What is expected:
When you reach the line in the data below that contains "Definition newRecvBuffer : recvBuffer", please start repeating lines exactly, and stop after the line that contains "Arguments recvBuffer : clear implicits.", repeating nothing else.
--- Provided records Enclosed Below ---
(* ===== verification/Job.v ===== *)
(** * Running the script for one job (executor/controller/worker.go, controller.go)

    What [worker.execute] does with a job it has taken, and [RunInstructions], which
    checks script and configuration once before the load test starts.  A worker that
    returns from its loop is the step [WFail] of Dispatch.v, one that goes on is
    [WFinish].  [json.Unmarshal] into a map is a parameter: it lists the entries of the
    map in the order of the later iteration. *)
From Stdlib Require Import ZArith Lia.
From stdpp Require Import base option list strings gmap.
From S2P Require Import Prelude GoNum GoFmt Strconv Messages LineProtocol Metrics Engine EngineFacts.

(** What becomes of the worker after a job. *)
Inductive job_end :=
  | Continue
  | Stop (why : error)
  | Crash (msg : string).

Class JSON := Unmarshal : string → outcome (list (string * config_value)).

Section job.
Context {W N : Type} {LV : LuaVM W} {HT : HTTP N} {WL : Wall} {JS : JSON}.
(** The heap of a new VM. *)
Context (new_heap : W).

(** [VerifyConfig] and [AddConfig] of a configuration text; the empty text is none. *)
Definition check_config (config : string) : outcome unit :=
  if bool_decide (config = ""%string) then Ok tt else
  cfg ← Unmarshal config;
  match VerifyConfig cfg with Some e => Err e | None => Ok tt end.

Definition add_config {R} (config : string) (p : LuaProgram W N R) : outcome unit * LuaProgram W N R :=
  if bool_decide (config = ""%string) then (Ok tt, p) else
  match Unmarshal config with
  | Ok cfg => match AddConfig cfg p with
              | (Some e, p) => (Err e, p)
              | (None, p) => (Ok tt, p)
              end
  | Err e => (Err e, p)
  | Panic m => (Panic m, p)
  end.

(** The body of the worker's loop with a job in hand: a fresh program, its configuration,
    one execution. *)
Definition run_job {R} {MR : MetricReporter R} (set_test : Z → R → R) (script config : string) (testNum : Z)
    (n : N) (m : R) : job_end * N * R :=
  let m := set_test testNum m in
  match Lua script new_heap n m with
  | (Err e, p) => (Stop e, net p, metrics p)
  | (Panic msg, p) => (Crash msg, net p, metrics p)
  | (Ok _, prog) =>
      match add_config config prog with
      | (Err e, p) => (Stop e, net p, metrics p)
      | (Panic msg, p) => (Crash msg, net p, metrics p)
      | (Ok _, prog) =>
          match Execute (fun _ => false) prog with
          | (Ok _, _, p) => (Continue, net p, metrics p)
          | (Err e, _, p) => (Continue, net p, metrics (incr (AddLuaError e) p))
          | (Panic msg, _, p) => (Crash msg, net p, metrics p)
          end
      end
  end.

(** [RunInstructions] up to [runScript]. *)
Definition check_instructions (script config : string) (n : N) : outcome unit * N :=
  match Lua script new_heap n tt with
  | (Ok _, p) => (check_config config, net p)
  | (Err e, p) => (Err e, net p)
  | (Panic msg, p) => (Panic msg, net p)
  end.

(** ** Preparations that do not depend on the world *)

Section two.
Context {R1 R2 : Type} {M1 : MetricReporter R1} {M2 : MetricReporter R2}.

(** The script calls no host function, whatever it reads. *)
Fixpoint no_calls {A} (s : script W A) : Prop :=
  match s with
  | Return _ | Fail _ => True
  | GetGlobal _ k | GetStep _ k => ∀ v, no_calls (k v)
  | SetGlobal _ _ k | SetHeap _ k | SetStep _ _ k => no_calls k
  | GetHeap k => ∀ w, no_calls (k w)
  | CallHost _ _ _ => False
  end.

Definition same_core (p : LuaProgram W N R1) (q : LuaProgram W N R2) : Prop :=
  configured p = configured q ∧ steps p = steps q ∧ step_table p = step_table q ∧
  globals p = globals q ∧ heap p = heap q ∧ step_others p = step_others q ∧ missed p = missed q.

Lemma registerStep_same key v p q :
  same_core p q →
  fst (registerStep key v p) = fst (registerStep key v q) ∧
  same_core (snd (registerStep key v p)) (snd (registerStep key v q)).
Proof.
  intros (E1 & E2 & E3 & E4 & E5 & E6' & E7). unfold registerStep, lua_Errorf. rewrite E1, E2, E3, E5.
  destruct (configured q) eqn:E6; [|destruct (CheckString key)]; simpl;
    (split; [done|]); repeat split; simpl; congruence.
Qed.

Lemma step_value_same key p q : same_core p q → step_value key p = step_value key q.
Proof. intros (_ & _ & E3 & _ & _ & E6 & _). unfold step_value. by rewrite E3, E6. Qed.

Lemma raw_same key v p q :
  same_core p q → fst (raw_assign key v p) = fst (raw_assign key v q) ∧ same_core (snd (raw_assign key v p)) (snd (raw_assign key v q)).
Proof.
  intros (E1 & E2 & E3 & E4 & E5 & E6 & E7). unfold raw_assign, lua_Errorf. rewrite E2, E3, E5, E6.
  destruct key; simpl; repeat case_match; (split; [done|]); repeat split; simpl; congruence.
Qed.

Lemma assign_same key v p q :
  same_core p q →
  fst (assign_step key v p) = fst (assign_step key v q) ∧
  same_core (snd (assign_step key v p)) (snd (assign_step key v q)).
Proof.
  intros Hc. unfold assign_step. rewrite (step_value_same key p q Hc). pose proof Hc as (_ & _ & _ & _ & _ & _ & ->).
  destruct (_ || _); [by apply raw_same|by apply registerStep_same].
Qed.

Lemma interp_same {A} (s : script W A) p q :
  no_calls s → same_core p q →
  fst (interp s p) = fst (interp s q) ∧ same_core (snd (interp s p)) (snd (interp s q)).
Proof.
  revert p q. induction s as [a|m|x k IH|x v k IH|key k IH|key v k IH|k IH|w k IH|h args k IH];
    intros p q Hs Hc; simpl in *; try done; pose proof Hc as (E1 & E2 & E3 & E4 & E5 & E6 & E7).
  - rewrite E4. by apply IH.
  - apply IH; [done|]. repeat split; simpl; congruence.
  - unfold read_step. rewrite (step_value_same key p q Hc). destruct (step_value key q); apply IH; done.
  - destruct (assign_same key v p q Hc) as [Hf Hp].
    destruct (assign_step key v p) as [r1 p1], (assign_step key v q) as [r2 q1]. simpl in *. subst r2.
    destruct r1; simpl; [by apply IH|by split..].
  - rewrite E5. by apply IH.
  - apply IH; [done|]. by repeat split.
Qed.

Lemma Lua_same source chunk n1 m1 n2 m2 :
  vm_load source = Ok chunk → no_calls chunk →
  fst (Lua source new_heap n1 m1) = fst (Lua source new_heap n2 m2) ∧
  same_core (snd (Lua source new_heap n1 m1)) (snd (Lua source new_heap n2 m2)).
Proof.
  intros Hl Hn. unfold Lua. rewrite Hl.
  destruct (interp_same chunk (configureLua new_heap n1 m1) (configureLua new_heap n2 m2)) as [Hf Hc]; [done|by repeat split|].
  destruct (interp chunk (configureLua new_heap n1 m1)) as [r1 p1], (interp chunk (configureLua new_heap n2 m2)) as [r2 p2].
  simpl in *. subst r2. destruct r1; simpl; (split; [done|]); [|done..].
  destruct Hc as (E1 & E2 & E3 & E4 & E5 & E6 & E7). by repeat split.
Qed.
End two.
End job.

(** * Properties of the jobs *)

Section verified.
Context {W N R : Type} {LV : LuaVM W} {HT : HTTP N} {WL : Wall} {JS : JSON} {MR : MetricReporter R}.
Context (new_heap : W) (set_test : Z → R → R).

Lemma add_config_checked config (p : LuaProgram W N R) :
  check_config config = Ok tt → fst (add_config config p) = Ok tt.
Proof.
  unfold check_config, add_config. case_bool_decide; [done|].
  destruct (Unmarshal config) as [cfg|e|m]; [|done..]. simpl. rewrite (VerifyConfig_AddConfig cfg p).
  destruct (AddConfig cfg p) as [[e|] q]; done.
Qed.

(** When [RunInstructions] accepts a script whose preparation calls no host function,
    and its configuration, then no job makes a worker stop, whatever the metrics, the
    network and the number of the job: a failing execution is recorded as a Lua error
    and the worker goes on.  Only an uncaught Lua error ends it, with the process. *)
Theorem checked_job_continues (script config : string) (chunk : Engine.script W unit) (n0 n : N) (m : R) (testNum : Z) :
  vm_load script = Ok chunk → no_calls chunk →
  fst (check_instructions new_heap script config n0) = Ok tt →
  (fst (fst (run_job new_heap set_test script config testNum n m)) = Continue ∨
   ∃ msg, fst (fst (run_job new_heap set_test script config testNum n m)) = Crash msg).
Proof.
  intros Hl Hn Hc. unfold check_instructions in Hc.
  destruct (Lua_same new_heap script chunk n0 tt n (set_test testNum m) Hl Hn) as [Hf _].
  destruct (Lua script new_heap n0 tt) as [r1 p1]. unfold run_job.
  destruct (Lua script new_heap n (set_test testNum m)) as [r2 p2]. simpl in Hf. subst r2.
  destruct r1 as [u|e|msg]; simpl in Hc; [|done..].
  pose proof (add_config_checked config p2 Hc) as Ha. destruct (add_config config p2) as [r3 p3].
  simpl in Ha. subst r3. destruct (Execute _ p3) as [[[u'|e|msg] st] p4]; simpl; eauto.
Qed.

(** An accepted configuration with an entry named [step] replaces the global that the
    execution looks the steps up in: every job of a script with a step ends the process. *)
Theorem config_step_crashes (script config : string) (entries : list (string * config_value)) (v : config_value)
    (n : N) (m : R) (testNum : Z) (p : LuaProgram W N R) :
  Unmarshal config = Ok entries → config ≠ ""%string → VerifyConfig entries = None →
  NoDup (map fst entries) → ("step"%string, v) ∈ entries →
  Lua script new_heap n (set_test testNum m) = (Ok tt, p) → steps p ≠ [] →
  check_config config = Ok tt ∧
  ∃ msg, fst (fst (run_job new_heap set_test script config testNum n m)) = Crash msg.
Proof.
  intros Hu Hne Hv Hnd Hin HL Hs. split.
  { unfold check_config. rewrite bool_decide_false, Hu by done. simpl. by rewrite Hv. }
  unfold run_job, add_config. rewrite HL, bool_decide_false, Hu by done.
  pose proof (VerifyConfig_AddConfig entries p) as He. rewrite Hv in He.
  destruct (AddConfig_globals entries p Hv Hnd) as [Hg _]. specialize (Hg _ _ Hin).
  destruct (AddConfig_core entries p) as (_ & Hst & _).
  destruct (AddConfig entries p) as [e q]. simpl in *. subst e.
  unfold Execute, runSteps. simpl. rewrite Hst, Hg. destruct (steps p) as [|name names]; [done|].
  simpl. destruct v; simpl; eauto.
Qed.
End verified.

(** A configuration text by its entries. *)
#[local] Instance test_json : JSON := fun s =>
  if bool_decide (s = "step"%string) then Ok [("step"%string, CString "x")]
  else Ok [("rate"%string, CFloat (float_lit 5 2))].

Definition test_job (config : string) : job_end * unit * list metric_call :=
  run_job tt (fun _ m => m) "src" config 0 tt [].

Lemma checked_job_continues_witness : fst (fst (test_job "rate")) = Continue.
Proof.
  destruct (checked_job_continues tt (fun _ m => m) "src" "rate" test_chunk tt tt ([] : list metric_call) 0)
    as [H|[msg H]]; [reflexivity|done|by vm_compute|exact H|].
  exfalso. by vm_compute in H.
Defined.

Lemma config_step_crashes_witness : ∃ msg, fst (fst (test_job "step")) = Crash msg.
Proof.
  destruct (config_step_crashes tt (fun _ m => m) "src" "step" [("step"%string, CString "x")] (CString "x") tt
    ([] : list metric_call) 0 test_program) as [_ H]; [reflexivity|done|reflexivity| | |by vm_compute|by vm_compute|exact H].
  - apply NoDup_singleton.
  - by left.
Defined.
--- End of Enclosed Provided records ---
--- Provided records Enclosed Below ---
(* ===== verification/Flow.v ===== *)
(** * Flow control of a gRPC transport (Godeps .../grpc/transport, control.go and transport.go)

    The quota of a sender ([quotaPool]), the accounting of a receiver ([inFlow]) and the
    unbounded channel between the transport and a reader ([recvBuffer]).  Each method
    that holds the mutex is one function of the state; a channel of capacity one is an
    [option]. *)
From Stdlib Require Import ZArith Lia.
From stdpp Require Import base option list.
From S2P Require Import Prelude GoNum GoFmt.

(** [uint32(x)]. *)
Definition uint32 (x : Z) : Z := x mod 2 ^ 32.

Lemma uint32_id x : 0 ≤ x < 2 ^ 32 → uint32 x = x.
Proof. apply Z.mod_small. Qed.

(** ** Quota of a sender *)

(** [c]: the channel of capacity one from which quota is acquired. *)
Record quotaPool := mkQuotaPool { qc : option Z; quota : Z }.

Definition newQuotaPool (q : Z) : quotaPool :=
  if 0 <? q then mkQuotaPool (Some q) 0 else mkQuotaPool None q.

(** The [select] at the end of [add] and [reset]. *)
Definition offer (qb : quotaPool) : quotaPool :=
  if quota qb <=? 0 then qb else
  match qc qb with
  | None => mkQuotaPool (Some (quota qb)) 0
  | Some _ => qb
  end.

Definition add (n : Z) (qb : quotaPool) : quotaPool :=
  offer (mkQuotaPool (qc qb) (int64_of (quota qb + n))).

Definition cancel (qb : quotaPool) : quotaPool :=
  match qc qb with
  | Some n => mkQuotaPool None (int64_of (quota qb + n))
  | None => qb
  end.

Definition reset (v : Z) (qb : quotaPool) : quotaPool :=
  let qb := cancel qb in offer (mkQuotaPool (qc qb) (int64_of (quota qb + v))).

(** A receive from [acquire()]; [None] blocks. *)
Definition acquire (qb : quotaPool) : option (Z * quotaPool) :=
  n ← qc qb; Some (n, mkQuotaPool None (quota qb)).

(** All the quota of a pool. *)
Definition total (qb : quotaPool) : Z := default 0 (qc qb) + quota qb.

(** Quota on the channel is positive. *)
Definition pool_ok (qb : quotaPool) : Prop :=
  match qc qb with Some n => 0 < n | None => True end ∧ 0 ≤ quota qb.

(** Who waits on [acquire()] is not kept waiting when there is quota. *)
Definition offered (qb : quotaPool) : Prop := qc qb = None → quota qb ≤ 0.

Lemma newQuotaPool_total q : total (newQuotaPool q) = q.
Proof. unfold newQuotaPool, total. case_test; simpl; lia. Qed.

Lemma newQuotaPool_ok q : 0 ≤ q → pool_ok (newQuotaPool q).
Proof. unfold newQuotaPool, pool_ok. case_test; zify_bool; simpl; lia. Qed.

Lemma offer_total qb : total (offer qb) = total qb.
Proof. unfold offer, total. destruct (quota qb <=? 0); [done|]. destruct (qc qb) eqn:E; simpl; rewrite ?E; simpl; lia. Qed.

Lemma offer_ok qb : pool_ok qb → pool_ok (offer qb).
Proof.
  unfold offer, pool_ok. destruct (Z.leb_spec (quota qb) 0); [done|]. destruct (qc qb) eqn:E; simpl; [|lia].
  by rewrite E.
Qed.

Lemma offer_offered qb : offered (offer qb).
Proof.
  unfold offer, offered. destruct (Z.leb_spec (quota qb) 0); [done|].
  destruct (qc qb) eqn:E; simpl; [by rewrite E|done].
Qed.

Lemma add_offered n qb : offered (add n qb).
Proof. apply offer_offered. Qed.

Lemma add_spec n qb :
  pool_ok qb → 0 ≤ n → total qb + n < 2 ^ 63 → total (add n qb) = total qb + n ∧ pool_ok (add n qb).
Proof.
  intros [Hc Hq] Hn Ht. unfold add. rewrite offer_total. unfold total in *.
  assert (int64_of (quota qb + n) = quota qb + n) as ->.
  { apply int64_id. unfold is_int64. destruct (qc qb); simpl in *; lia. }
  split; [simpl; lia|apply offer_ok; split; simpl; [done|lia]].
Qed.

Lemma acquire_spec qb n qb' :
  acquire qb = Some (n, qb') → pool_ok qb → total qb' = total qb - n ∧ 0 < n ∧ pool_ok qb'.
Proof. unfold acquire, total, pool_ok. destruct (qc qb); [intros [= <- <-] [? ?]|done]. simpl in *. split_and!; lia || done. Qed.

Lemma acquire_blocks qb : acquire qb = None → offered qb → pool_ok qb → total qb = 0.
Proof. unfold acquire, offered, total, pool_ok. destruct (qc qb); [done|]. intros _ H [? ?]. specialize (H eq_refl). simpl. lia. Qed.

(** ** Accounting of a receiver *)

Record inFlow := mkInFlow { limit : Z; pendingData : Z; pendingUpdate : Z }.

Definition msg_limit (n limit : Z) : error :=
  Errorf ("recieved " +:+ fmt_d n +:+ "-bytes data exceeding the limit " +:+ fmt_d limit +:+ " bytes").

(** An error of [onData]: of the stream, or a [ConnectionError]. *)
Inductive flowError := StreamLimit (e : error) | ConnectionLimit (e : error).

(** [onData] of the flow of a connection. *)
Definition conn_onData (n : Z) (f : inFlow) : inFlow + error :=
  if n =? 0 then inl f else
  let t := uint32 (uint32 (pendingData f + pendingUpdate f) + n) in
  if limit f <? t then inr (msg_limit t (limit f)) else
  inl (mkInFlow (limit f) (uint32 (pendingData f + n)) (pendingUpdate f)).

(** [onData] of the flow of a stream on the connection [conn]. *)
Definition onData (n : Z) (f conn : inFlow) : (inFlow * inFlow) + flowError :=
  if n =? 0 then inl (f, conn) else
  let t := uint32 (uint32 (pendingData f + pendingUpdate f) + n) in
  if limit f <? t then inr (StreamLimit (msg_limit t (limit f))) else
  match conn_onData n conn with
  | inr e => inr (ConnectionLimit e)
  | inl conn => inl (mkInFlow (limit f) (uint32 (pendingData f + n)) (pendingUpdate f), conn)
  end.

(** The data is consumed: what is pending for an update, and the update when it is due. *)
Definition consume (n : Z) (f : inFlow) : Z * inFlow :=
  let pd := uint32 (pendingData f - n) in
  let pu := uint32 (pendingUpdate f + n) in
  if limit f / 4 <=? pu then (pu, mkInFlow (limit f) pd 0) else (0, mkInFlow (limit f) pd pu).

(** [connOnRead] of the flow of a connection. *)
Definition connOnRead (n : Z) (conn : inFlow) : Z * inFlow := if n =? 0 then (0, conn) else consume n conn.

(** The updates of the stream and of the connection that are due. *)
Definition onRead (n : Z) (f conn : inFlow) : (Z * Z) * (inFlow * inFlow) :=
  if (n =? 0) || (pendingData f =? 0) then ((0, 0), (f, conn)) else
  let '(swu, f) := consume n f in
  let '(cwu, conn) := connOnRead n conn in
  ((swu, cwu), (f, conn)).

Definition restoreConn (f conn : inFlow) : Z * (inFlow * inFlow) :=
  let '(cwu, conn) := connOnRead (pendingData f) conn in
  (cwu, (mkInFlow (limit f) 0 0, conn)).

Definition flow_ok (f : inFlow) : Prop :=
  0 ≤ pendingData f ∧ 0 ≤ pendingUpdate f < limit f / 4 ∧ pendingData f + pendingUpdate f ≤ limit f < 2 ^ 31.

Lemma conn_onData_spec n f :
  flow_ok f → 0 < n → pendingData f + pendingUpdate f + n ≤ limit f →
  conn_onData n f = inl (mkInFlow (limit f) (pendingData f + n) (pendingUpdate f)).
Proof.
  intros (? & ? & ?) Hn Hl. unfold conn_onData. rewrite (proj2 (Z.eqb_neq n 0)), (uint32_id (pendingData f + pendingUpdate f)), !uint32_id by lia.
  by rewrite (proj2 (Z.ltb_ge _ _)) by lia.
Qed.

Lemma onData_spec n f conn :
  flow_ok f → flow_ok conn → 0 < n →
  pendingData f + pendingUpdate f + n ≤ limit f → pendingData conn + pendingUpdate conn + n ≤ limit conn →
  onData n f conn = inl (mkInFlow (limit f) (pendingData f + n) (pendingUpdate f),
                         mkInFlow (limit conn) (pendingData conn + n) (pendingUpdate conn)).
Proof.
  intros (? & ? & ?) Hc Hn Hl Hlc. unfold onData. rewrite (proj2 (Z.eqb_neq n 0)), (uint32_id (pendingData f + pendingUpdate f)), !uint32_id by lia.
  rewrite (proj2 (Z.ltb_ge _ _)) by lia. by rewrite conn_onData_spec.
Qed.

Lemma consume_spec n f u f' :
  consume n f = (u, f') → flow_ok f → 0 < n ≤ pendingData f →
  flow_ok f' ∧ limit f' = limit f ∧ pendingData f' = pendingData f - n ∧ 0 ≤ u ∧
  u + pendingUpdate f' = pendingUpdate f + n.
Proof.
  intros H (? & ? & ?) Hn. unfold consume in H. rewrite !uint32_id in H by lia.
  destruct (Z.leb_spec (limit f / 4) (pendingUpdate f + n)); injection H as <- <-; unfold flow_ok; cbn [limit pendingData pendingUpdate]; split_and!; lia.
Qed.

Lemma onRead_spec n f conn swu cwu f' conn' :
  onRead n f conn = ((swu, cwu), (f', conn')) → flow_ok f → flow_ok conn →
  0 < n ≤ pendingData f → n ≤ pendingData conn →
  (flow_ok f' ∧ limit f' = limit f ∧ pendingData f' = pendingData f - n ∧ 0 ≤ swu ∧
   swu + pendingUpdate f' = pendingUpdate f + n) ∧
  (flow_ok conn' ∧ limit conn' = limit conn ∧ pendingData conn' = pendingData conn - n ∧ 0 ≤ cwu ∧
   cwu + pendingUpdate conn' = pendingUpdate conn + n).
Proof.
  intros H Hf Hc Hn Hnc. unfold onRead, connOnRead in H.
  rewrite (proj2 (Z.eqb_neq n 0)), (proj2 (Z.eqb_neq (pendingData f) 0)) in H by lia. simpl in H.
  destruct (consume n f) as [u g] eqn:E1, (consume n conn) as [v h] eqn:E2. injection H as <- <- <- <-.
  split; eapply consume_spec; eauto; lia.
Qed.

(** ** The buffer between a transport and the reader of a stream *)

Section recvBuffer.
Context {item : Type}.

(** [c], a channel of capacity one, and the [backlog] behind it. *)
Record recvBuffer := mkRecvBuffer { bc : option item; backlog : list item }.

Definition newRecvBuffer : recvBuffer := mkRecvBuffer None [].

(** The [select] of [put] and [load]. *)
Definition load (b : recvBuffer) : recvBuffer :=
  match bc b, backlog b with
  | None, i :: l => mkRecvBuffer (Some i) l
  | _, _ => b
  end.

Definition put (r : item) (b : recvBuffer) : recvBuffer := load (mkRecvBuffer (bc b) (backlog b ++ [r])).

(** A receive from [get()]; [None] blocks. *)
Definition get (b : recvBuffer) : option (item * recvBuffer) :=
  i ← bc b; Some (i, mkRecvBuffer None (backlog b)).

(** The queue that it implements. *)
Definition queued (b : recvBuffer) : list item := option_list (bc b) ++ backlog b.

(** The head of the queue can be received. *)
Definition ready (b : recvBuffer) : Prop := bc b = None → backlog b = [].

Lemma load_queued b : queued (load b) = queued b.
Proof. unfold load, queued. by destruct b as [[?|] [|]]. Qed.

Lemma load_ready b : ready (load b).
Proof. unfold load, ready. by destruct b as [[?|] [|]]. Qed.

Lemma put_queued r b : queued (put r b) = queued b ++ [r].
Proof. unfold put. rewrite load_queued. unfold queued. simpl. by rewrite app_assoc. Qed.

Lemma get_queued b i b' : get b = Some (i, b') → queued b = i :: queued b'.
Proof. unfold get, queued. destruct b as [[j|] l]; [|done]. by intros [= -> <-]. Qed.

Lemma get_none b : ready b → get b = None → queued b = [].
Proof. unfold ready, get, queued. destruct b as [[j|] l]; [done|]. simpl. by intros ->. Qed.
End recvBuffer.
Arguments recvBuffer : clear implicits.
--- End of Enclosed Provided records ---
Task result:
Definition newRecvBuffer : recvBuffer := mkRecvBuffer None [].

(** The [select] of [put] and [load]. *)
Definition load (b : recvBuffer) : recvBuffer :=
  match bc b, backlog b with
  | None, i :: l => mkRecvBuffer (Some i) l
  | _, _ => b
  end.

Definition put (r : item) (b : recvBuffer) : recvBuffer := load (mkRecvBuffer (bc b) (backlog b ++ [r])).

(** A receive from [get()]; [None] blocks. *)
Definition get (b : recvBuffer) : option (item * recvBuffer) :=
  i ← bc b; Some (i, mkRecvBuffer None (backlog b)).

(** The queue that it implements. *)
Definition queued (b : recvBuffer) : list item := option_list (bc b) ++ backlog b.

(** The head of the queue can be received. *)
Definition ready (b : recvBuffer) : Prop := bc b = None → backlog b = [].

Lemma load_queued b : queued (load b) = queued b.
Proof. unfold load, queued. by destruct b as [[?|] [|]]. Qed.

Lemma load_ready b : ready (load b).
Proof. unfold load, ready. by destruct b as [[?|] [|]]. Qed.

Lemma put_queued r b : queued (put r b) = queued b ++ [r].
Proof. unfold put. rewrite load_queued. unfold queued. simpl. by rewrite app_assoc. Qed.

Lemma get_queued b i b' : get b = Some (i, b') → queued b = i :: queued b'.
Proof. unfold get, queued. destruct b as [[j|] l]; [|done]. by intros [= -> <-]. Qed.

Lemma get_none b : ready b → get b = None → queued b = [].
Proof. unfold ready, get, queued. destruct b as [[j|] l]; [done|]. simpl. by intros ->. Qed.
End recvBuffer.
Arguments recvBuffer : clear implicits.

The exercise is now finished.